[Start of Attachment]

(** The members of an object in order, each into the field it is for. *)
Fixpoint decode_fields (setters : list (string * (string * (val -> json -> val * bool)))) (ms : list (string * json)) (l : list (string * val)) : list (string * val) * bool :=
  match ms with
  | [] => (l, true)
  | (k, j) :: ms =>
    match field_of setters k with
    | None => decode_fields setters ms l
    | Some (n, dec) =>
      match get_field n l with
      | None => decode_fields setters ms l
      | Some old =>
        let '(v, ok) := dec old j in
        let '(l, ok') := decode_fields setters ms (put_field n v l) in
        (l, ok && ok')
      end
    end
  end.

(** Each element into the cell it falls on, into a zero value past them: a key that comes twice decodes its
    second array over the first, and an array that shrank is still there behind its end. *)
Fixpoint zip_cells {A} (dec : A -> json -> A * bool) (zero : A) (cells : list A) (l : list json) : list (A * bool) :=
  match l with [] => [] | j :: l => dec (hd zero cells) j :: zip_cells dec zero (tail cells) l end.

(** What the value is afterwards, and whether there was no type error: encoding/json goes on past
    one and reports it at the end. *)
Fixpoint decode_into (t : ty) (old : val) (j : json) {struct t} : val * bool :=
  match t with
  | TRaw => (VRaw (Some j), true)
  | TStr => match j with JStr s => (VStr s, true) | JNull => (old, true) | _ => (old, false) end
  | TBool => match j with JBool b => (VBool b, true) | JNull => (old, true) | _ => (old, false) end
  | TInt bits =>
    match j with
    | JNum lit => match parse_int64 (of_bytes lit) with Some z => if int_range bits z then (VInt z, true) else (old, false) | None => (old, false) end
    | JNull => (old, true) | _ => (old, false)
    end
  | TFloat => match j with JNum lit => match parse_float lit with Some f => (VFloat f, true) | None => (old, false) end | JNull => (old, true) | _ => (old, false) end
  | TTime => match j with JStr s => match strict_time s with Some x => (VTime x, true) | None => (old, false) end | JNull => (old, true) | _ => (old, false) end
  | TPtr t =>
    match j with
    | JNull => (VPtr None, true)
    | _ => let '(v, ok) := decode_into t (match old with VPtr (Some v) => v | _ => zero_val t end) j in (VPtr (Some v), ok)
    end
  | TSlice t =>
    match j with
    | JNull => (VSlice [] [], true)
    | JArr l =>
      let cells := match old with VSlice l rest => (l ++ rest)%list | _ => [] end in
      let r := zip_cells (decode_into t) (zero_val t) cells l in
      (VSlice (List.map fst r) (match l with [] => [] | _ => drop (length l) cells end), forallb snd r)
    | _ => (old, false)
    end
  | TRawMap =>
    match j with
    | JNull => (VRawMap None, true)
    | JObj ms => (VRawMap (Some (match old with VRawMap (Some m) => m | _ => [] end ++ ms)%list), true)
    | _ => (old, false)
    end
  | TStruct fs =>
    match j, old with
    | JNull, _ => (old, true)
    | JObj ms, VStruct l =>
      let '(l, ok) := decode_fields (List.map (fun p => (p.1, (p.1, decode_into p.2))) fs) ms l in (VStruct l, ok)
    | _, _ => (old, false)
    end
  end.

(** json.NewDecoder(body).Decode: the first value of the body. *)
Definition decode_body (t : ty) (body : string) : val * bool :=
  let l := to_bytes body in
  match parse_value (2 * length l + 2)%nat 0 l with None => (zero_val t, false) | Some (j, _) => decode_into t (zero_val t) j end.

[End of Attachment]

• _Activity_: Scan the data above for the string "VSlice". Copy every line in which it appears.

• _Completed exercise_:
    | JNull => (VSlice [] [], true)
      let cells := match old with VSlice l rest => (l ++ rest)%list | _ => [] end in
      (VSlice (List.map fst r) (match l with [] => [] | _ => drop (length l) cells end), forallb snd r)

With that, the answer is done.